Digital Phase Demodulation in Heterodyne Interferometry

Abstract

The emergence of tunable diode lasers from the communications industry creates a need in diagnostic heterodyne sensors for flexible FM demodulation techniques. By using tunable lasers, it becomes efficient to generate Heterodyne Beat Frequencies (HBF) that can be tuned to over 10 GHz with frequency stabilities to within 100 kHz. These diode lasers are small in size, rugged, reliable, and relatively cheap.
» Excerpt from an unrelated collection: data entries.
(* ===== verification/Rest.v ===== *)
(** * Outbound HTTP: what a guest may ask of which origin
    ([connectors/rest/src/lib.rs])

    URLs, the scope and its refusals, the addresses a guest is kept from,
    and the request as it is written to the socket.  The exchange is in
    [RestBody]. *)

From S2P Require Import Prelude.
From S2P Require Import Bytes.
From S2P Require Import Value.
From S2P Require Import Node.
From S2P Require Import Caps.
From S2P Require Import Connector.
From S2P Require Import Reach.

(** The process's environment, [std::env::var]; the PEM files a scope names
    and what the TLS library makes of them; the derived readers of the
    connector's arguments. *)
Class Env := env_var : string → option string.

Class Pem := {
  Cert : Type;
  pem_file : string → result (list (result Cert string)) string;
  unparsable : list Cert → N;
}.

(** ** Bounds *)
Module Rest.

Definition MAX_BODY : N := 16 * 1024 * 1024.
Definition DEFAULT_MS : N := 15000.
Definition MAX_MS : N := 120000.
Definition RESP_HDRS : nat := 32.
Definition RESP_NAME_MAX : nat := 64.
Definition RESP_VAL_MAX : nat := 4096.
Definition REQ_HEADERS : nat := 64.

Abbreviation Headers := (btree string string).

Definition lowercase : string → string := Reach.Scope.lowercase.
Definition CR : ascii := of_byte 13.
Definition LF : ascii := of_byte 10.
Definition crlf : string := String CR (String LF "").

(** ** URLs *)
Module Url.

Record Url := MkUrl { tls : bool; host : string; port : N; path : string }.

(** [str::trim_matches] of the two brackets. *)
Fixpoint trim_brackets (s : bytes) : bytes :=
  match s with
  | c :: s' => if bool_decide (c = "["%char ∨ c = "]"%char) then trim_brackets s' else s
  | [] => []
  end.
Definition unbracket (s : string) : string :=
  of_bytes (reverse (trim_brackets (reverse (trim_brackets (as_bytes s))))).

Definition scheme_of (raw : string) : result (bool * string) string :=
  match strip_prefix "https://" raw with
  | Some r => Ok (true, r)
  | None => match strip_prefix "http://" raw with
            | Some r => Ok (false, r)
            | None => Err "the url must begin http:// or https://"
            end
  end.

(** At the first slash; a URL without one asks for the root. *)
Definition authority_of (rest : string) : string * string :=
  match split_once "/" rest with
  | Some (a, p) => (a, String "/" p)
  | None => (rest, "/")
  end.

Definition default_port (tls : bool) : N := if tls then 443 else 80.

Definition port_of (tls : bool) (authority : string) : result (string * N) string :=
  match rsplit_once ":" authority with
  | Some (h, p) =>
      if negb (bool_decide (as_bytes "]" `suffix_of` as_bytes authority)) && negb (str_is_empty h) then
        match parse_unsigned 65536 p with
        | Some n => Ok (h, n)
        | None => Err ("the url's port is not a number: '" +:+ p +:+ "'")
        end
      else Ok (authority, default_port tls)
  | None => Ok (authority, default_port tls)
  end.

Definition parse (raw : string) : result Url string :=
  sr ←? scheme_of raw;
  let '(tls, rest) := sr in
  let '(authority, path) := authority_of rest in
  if str_is_empty authority then Err "the url names no host"
  else if contains_char "@" authority then
    Err "the url carries userinfo, which this connector refuses"
  else
    hp ←? port_of tls authority;
    Ok (MkUrl tls (unbracket hp.1) hp.2 path).

Definition origin (u : Url) : string :=
  (if tls u then "https" else "http") +:+ "://" +:+ host u +:+ ":" +:+ dec (port u).
End Url.

(** ** The scope *)

(** Headers the connector owns. *)
Definition is_reserved (lower : string) : bool :=
  bool_decide (lower ∈ ["host"; "connection"; "content-length"; "transfer-encoding"]).

(** The octets of a V4 address. *)
Definition octet0 (a : N) : N := a / 2 ^ 24.
Definition octet1 (a : N) : N := (a / 2 ^ 16) `mod` 256.

(** [Ipv4Addr::is_private], [is_documentation]. *)
Definition v4_is_private (a : N) : bool :=
  bool_decide (octet0 a = 10)%N
  || (bool_decide (octet0 a = 172)%N && in_range 16 31 (octet1 a))
  || (bool_decide (octet0 a = 192)%N && bool_decide (octet1 a = 168)%N).
Definition v4_is_documentation (a : N) : bool :=
  bool_decide (a / 2 ^ 8 = (192 * 256 + 0) * 256 + 2)%N
  || bool_decide (a / 2 ^ 8 = (198 * 256 + 51) * 256 + 100)%N
  || bool_decide (a / 2 ^ 8 = (203 * 256 + 0) * 256 + 113)%N.

Definition private_v4 (a : N) : bool :=
  v4_is_private a || v4_is_loopback a || v4_is_link_local a || v4_is_broadcast a
  || v4_is_documentation a || v4_is_unspecified a
  || bool_decide (octet0 a = 0)%N
  || (bool_decide (octet0 a = 100)%N && in_range 64 127 (octet1 a))
  || (bool_decide (octet0 a = 198)%N && (bool_decide (octet1 a = 18)%N || bool_decide (octet1 a = 19)%N))
  || bool_decide (240 ≤ octet0 a)%N.

Definition is_private (ip : IpAddr) : bool :=
  match ip with
  | V4 a => private_v4 a
  | V6 a =>
      v6_is_loopback a || v6_is_unspecified a
      || bool_decide (N.land (a / 2 ^ 112) 65472 = 65152)%N
      || bool_decide (N.land (a / 2 ^ 120) 254 = 252)%N
      || match to_ipv4_mapped a with Some m => private_v4 m | None => false end
  end.

(** One granted origin and its header terms; [None] lets the guest set any
    header that is nobody's. *)
Record AllowEntry := MkAllowEntry {
  origin : Url.Url;
  headers : Headers;
  allow_headers : option (list string);
}.

Definition guest_may_set (e : AllowEntry) (lower : string) : bool :=
  match bt_get (K := string) lower (headers e) with
  | Some _ => false
  | None => match allow_headers e with
            | Some set => bool_decide (lower ∈ set)
            | None => true
            end
  end.

(** The shapes a scope is written in. *)
Inductive HeaderValue := Text (v : string) | EnvValue (env : string).
Inductive EntryShape :=
  | Origin (o : string)
  | Table (o : string) (hs : btree string HeaderValue) (allow : option (list string)).
Inductive ScopeShape :=
  | One (s : string)
  | Many (v : list EntryShape)
  | Full (allow : list EntryShape) (allow_private : bool) (extra_roots : list string).

Record GetArgs := MkGetArgs { ga_url : string; ga_headers : option Headers; ga_timeout : option N }.
Record PostArgs := MkPostArgs {
  pa_url : string; pa_headers : option Headers; pa_body : option Value; pa_timeout : option N }.

Class RestWire := {
  shape_from_value : Value → result ScopeShape string;
  get_args_from_value : Value → result GetArgs string;
  post_args_from_value : Value → result PostArgs string;
}.

Section scope.
Context `{!Env} `{!Pem} `{!RestWire}.

Record RestScope := MkRestScope {
  allow : list AllowEntry;
  extra_roots : list Cert;
  allow_private : bool;
}.

Definition empty_scope : RestScope := MkRestScope [] [] false.

Definition resolve_value (v : HeaderValue) (origin name : string) : result string string :=
  match v with
  | Text v => Ok v
  | EnvValue env =>
      match env_var env with
      | Some v => Ok v
      | None => Err ("allow entry '" +:+ origin +:+ "': header '" +:+ name
                     +:+ "' names env var '" +:+ env +:+ "', which is not set")
      end
  end.

(** [load_roots]: every certificate of every file, or the file that has one
    that cannot be used. *)
Fixpoint load_roots (paths : list string) : result (list Cert) string :=
  match paths with
  | [] => Ok []
  | name :: paths =>
      let named e := "extra_roots '" +:+ name +:+ "': " +:+ e in
      read ←? map_err named (pem_file name);
      certs ←? map_err named (try_map (λ c, c) read);
      if bool_decide (certs = []) then Err (named "no certificate in it")
      else if bool_decide (0 < unparsable certs)%N then
        Err (named (dec (unparsable certs) +:+ " certificate(s) are not usable as trust anchors"))
      else r ←? load_roots paths; Ok (certs ++ r)
  end.

Definition has_newline (s : string) : bool := contains_char CR s || contains_char LF s.

(** The loop over an entry's injected headers. *)
Fixpoint lower_headers (raw_origin : string) (hs : btree string HeaderValue) (lowered : Headers) :
    result Headers string :=
  match hs with
  | [] => Ok lowered
  | (k, v) :: hs =>
      v ←? resolve_value v raw_origin k;
      let lk := lowercase k in
      if str_is_empty lk || has_newline lk || contains_char ":" lk || has_newline v then
        Err ("allow entry '" +:+ raw_origin +:+ "': header '" +:+ k +:+ "' contains a forbidden character")
      else if is_reserved lk then
        Err ("allow entry '" +:+ raw_origin +:+ "': header '" +:+ k +:+ "' is set by the connector")
      else lower_headers raw_origin hs (bt_insert (K := string) lk v lowered)
  end.

Definition entry_of (e : EntryShape) : result AllowEntry string :=
  let '(raw_origin, hs, allow) :=
    match e with Origin o => (o, [], None) | Table o hs allow => (o, hs, allow) end in
  origin ←? map_err (λ e, "allow entry '" +:+ raw_origin +:+ "': " +:+ e) (Url.parse raw_origin);
  lowered ←? lower_headers raw_origin hs [];
  Ok (MkAllowEntry origin lowered ((λ l : list string, lowercase <$> l) <$> allow)).

(** [RestScope::parse]: no scope grants nothing. *)
Definition parse (scope : option Scope) : result RestScope string :=
  match scope with
  | None => Ok empty_scope
  | Some s =>
      shape ←? map_err (λ e, "the rest scope is not an origin, a list of them, or {allow, allow_private}: " +:+ e)
                 (shape_from_value (scope_value s));
      let '(raw, private, files) :=
        match shape with
        | One s => ([Origin s], false, [])
        | Many v => (v, false, [])
        | Full allow private roots => (allow, private, roots)
        end in
      roots ←? load_roots files;
      allow ←? try_map entry_of raw;
      Ok (MkRestScope allow roots private)
  end.

(** [matching]: the first entry of the URL's origin; a wildcard is a strict
    subdomain. *)
Definition host_matches (pattern host : string) : bool :=
  match strip_prefix "*." pattern with
  | Some suffix =>
      match strip_suffix suffix host with
      | Some p => bool_decide (as_bytes "." `suffix_of` as_bytes p) && bool_decide (1 < str_len p)
      | None => false
      end
  | None => eq_ignore_ascii_case pattern host
  end.

Definition covers (url : Url.Url) (a : AllowEntry) : bool :=
  bool_decide (Url.tls (origin a) = Url.tls url)
  && bool_decide (Url.port (origin a) = Url.port url)
  && host_matches (Url.host (origin a)) (Url.host url).

Definition matching (sc : RestScope) (url : Url.Url) : option AllowEntry :=
  find_first (covers url) (allow sc).

Definition is_empty (sc : RestScope) : bool := bool_decide (allow sc = []).
Definition permits (sc : RestScope) (url : Url.Url) : bool := bool_decide (is_Some (matching sc url)).
Definition permits_address (sc : RestScope) (ip : IpAddr) : bool :=
  if allow_private sc then true else negb (is_private ip).

(** [RestScopeType]. *)
Definition describe : string :=
  let q := String (of_byte 34) "" in
  "allowed origins: " +:+ q +:+ "https://api.example.com" +:+ q
  +:+ ", a list of them, or {allow: [...], allow_private?: bool}".
Definition validate (scope : option Scope) : result unit string :=
  sc ←? parse scope;
  if is_empty sc then
    Err ("the rest scope grants no origins, so every call would be refused; name at least one, e.g. "
         +:+ String (of_byte 34) "https://api.example.com" +:+ String (of_byte 34) "")
  else Ok tt.

(** ** The request *)

Definition named_agent (hs : option Headers) (entry : AllowEntry) : bool :=
  existsb (λ k, eq_ignore_ascii_case k "user-agent") (bt_keys (default [] hs))
  || existsb (λ k, eq_ignore_ascii_case k "user-agent") (bt_keys (headers entry)).

Definition line (name value : string) : string := name +:+ ": " +:+ value +:+ crlf.

Definition host_value (url : Url.Url) : string :=
  if bool_decide (Url.port url = Url.default_port (Url.tls url)) then Url.host url
  else Url.host url +:+ ":" +:+ dec (Url.port url).

(** The loop over the guest's headers. *)
Fixpoint guest_lines (entry : AllowEntry) (h : Headers) : result string string :=
  match h with
  | [] => Ok ""
  | (name, value) :: h =>
      let lower := lowercase name in
      if str_is_empty name || has_newline name || contains_char ":" name || has_newline value then
        Err ("header '" +:+ name +:+ "' contains a forbidden character")
      else if is_reserved lower then Err ("header '" +:+ name +:+ "' is set by the connector")
      else if negb (guest_may_set entry lower) then
        Err ("header '" +:+ name +:+ "' is not one this instance may set on " +:+ Url.origin (origin entry))
      else r ←? guest_lines entry h; Ok (line lower value +:+ r)
  end.

Fixpoint injected_lines (h : Headers) : string :=
  match h with
  | [] => ""
  | (name, value) :: h => line name value +:+ injected_lines h
  end.

(** [version] is the crate's, from its build. *)
Definition request_bytes (version : string) (url : Url.Url) (method : string) (hs : option Headers)
    (body : option bytes) (entry : AllowEntry) : result bytes string :=
  let first := method +:+ " " +:+ Url.path url +:+ " HTTP/1.1" +:+ crlf in
  let own := line "host" (host_value url) +:+ "connection: close" +:+ crlf in
  guest ←? match hs with
           | None => Ok ""
           | Some h =>
               if bool_decide (REQ_HEADERS < length h) then
                 Err ("at most " +:+ dec (N.of_nat REQ_HEADERS) +:+ " request headers, "
                      +:+ dec (N.of_nat (length h)) +:+ " given")
               else guest_lines entry h
           end;
  let agent := if named_agent hs entry then "" else line "user-agent" ("drt/" +:+ version) in
  let length_ := match body with
                 | Some b => line "content-length" (dec (N.of_nat (length b)))
                 | None => ""
                 end in
  Ok (as_bytes (first +:+ own +:+ guest +:+ injected_lines (headers entry) +:+ agent +:+ length_ +:+ crlf)
      ++ default [] body).

End scope.

End Rest.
These characteristics make diode lasers the ideal light sources for sensors to be integrated into industrial processes, smart structures, and on-line quality control or NDE. Since the diode lasers can easily and efficiently change the HBF, the heterodyne sensor can become a practical multi-use sensor. A high frequency ultrasonic sensor can be converted to a low frequency vibration sensor by tailoring the HBF of the heterodyne interferometer to an appropriate frequency for the desired surface motion. To make this transition possible the FM demodulation techniques must also be just as flexible. One approach, that addresses this demodulation flexibility issue, is to digitize the modulated carrier which contains the surface motion information. The modulated carrier has a center frequency at the HBF. The carrier is then digitally demodulated in the computer. This paper discusses and demonstrates Digital Phase Demodulation (DPD) techniques for obtaining displacement information from an optical heterodyne interferometer.